* EXERCISE DESCRIPTION
Go through the entries below and pick out every line with "corrupted".

::::::

Definition addCompactionPointer (rec : sessionRecord) (level : Z) (key : bytes)
    : sessionRecord :=
  {| hasRec := recCompactionPointer :: hasRec rec; comparer := comparer rec;
     journalNum := journalNum rec; prevJournalNum := prevJournalNum rec;
     nextNum := nextNum rec; seq := seq rec;
     compactionPointers :=
       compactionPointers rec ++ [ {| cp_level := level; cp_key := Some key |} ];
     addedTables := addedTables rec; deletedTables := deletedTables rec |}.

(** The record codec on small values: a tag byte, then the field; tag 1 is
    the comparer name (length, bytes), 2 the journal number, 3 the next file
    number, 4 the sequence number, 5 a compaction pointer (level, length,
    key). Anything else is a corrupted record. *)
Fixpoint decodeFields (fuel : nat) (rec : sessionRecord) (b : bytes)
    : sessionRecord * option error :=
  match fuel, b with
  | _, [] => (rec, None)
  | O, _ => (rec, Some corrupted)
  | S fuel', tag :: rest =>
      let t := byteVal tag in
      if t =? 1 then
        match rest with
        | n :: rest' =>
            let k := Z.to_nat (byteVal n) in
            if (length rest' <? k)%nat then (rec, Some corrupted)
            else decodeFields fuel'
                   (setComparer rec (String.string_of_list_byte (take k rest')))
                   (drop k rest')
        | [] => (rec, Some corrupted)
        end
      else if (t =? 2) || (t =? 3) || (t =? 4) then
        match rest with
        | n :: rest' =>
            decodeFields fuel'
              (if t =? 2 then setJournalNum rec (byteVal n)
               else if t =? 3 then setNextNum rec (byteVal n)
               else setSeq rec (byteVal n))
              rest'
        | [] => (rec, Some corrupted)
        end
      else if t =? 5 then
        match rest with
        | lv :: n :: rest' =>
            let k := Z.to_nat (byteVal n) in
            if (length rest' <? k)%nat then (rec, Some corrupted)
            else decodeFields fuel'
                   (addCompactionPointer rec (byteVal lv) (take k rest'))
                   (drop k rest')
        | _ => (rec, Some corrupted)
        end
      else (rec, Some corrupted)
  end.

Definition decode (rec : sessionRecord) (b : bytes) : sessionRecord * option error :=
  decodeFields (length b) rec b.

(** Version staging: the base version and the records committed so far. *)
Definition versionStaging : Type := vptr * list sessionRecord.

Definition newStaging (p : vptr) : versionStaging := (p, []).

Definition staging_commit (sg : versionStaging) (r : sessionRecord) : versionStaging :=
  (fst sg, snd sg ++ [r]).

Definition staging_finish (sg : versionStaging) : M vptr :=
  v ← load (fst sg);
  alloc (fold_left spawn (snd sg) v).

Definition recordCommited (r : sessionRecord) (s : session) : session :=
  {| stFileNum := stFileNum s;
     stJournalNum := if has r recJournalNum then journalNum r else stJournalNum s;
     stPrevJournalNum :=
       if has r recPrevJournalNum then prevJournalNum r else stPrevJournalNum s;
     stSeq := if has r recSeq then seq r else stSeq s;
     stor := stor s; o := o s; s_cmp := s_cmp s; manifest := manifest s;
     manifestWriter := manifestWriter s; manifestFile := manifestFile s;
     stCPtrs :=
       fold_left (fun a rp => <[Z.to_nat (cp_level rp) := cp_key rp]> a)
         (compactionPointers r) (stCPtrs s);
     stVersion := stVersion s |}.

(** *** Example data *)

Definition score (z : Z) : spec_float :=
  match z with
  | Zpos p => S754_finite false (p * 4503599627370496) (-52)
  | _ => S754_zero false
  end.

Definition fileA : tFile := mkFile 11 "a" "f" 1000.
Definition fileB : tFile := mkFile 12 "g" "m" 1000.
Definition fileC : tFile := mkFile 13 "n" "z" 1000.
Definition fileP : tFile := mkFile 21 "e" "h" 5000.
Definition fileG : tFile := mkFile 31 "a" "k" 4000.

(** Level 1 holds [a,f], [g,m], [n,z]; level 2 holds [e,h]; level 3 holds
    [a,k]. *)
Definition tables1 : list tFiles :=
  [ []; [fileA; fileB; fileC]; [fileP]; [fileG]; []; []; [] ].

Definition emptyStorage : Storage :=
  {| GetManifest := inr ErrNotExist;
     GetFiles := fun _ => ([], None);
     Open := fun _ => inr ErrNotExist |}.

Definition lenient : Options := {| GetStrict := fun _ => false |}.

Definition mkSession (sto : Storage) (cps : list iKey) (w : option Z) : session :=
  {| stFileNum := 40; stJournalNum := 3; stPrevJournalNum := 0; stSeq := 7;
     stor := sto; o := lenient; s_cmp := icmp; manifest := w;
     manifestWriter := w; manifestFile := None; stCPtrs := cps;
     stVersion := 0%nat |}.

Definition noPointers : list iKey := replicate 7 None.

(** A state whose current version has the given tables, candidate level,
    score and hint, and whose level-1 compaction pointer is [cp]. *)
Definition mkState (tabs : list tFiles) (level : Z) (sc : spec_float)
    (hint : option tSet) (cp : iKey) (w : option Z) : state :=
  {| sess := mkSession emptyStorage (<[1%nat := cp]> noPointers) w;
     vers := [ {| v_tables := tabs; cLevel := level; cScore := sc;
                  cSeek := hint |} ] |}.

(** A storage without manifest that still holds table file 5. *)
Definition orphanStorage : Storage :=
  {| GetManifest := inr ErrNotExist;
     GetFiles := fun _ => ([ {| fileType := TypeTable; fileNum := 5 |} ], None);
     Open := fun _ => inr ErrNotExist |}.

(** A manifest of two records: a compaction pointer for level 1 at key
    ["k"], then the next file number 9; no comparer name anywhere. *)
Definition manifestBytes : bytes :=
  map byteOf [4; 5; 1; 1; 107; 2; 3; 9].

Definition manifestStorage : Storage :=
  {| GetManifest := inl {| fileType := TypeManifest; fileNum := 2 |};
     GetFiles := fun _ => ([ {| fileType := TypeManifest; fileNum := 2 |} ], None);
     Open := fun _ => inl manifestBytes |}.

Definition stateOn (sto : Storage) : state :=
  {| sess := mkSession sto noPointers None;
     vers := [ {| v_tables := replicate 7 []; cLevel := 0; cScore := score 0;
                  cSeek := None |} ] |}.

(** *** Instances for the iterators, the lock and the options *)

(** Iterators as the record of how they were built: a table iterator by
    its file number, an indexed iterator by the file numbers of its set, a
    merged iterator by the number of its children. *)
Inductive iter :=
| TableIter (num : Z) (fill : bool)
| IndexIter (nums : list Z) (fill : bool)
| Indexed (nums : list Z) (fill strict : bool)
| Merged (children : Z).

Definition tops_newIterator (t : tFile) (fill : bool) : iter :=
  TableIter (fileNum (file t)) fill.

Definition newIndexIterator (tt : tFiles) (ic : iComparer) (fill : bool) : iter :=
  IndexIter (map (fun t => fileNum (file t)) tt) fill.

Definition NewIndexedIterator (i : iter) (strict slice : bool) : iter :=
  match i with
  | IndexIter nums fill => Indexed nums fill strict
  | _ => i
  end.

Definition NewMergedIterator (its : list iter) (ic : iComparer) (strict : bool) : iter :=
  Merged (len its).

Definition stor_Lock (sto : Storage) : Z + error := inl 1.

Definition setOptions (opts : Options) : Options * iComparer := (opts, icmp).

(** A manifest of one record naming the bytewise comparer, journal number 3,
    next file number 9 and sequence number 7. *)
Definition goodManifestBytes : bytes :=
  map byteOf ([34; 1; 26]
              ++ map byteVal (String.list_byte_of_string "leveldb.BytewiseComparator")
              ++ [2; 3; 3; 9; 4; 7]).

(** A manifest whose only record moves the compaction pointer of level 9. *)
Definition badLevelManifestBytes : bytes := map byteOf [4; 5; 9; 1; 107].

Definition storageWith (content : bytes) : Storage :=
  {| GetManifest := inl {| fileType := TypeManifest; fileNum := 2 |};
     GetFiles := fun _ => ([ {| fileType := TypeManifest; fileNum := 2 |} ], None);
     Open := fun _ => inl content |}.

(** A job at level 1 on [tables1], before [expand], and after it. *)
Definition job1 : compaction :=
  {| c_version := 0%nat; c_level := 1; c_tables := ([fileA], []); gp := [];
     gpidx := 0; seenKey := false; overlappedBytes := 0; c_min := None;
     c_max := None; tPtrs := replicate 7 0 |}.

End Ref.

Section Model.

(** Constants of the package (config.go). *)
Variable kNumLevels : Z.
Variable kExpCompactionMaxBytes : Z.
Variable kMaxGrandParentOverlapBytes : Z.

(** Helpers of the package that are not in session.go. *)
Variable iCompare : iComparer -> iKey -> iKey -> Z.       (* icmp.Compare *)
Variable ukey : iKey -> byteSlice.                          (* iKey.ukey *)
Variable getRange : tFiles -> iComparer -> iKey * iKey.     (* tFiles.getRange *)
Variable getOverlaps :                                     (* tFiles.getOverlaps *)
  tFiles -> byteSlice -> byteSlice -> tFiles -> bool -> BasicComparer -> tFiles.
Variable tFiles_size : tFiles -> Z.                         (* tFiles.size *)

(** *** trivial *)

Definition trivial (c : compaction) : bool :=
  (len (fst (c_tables c)) =? 1) && (len (snd (c_tables c)) =? 0)
  && (tFiles_size (gp c) <=? kMaxGrandParentOverlapBytes).

(** *** shouldStopBefore *)

(** The [for] loop, run over the grandparent files from the cursor on
    ([rest] is [c.gp[c.gpidx:]]): the loop ends when the cursor reaches the
    end or at the first file whose largest key is not below [key]. It
    returns the new cursor and counter. *)
Fixpoint stopLoop (icmp : iComparer) (key : iKey) (seen : bool)
    (rest : tFiles) (idx ob : Z) : Z * Z :=
  match rest with
  | [] => (idx, ob)
  | g :: rest' =>
      if iCompare icmp key (imax g) <=? 0 then (idx, ob)
      else stopLoop icmp key seen rest' (idx + 1)
             (if seen then add64 ob (size g) else ob)
  end.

::::::

* THE ANSWER
    key). Anything else is a corrupted record. *)
  | O, _ => (rec, Some corrupted)
            if (length rest' <? k)%nat then (rec, Some corrupted)
        | [] => (rec, Some corrupted)
        | [] => (rec, Some corrupted)
            if (length rest' <? k)%nat then (rec, Some corrupted)
        | _ => (rec, Some corrupted)
      else (rec, Some corrupted)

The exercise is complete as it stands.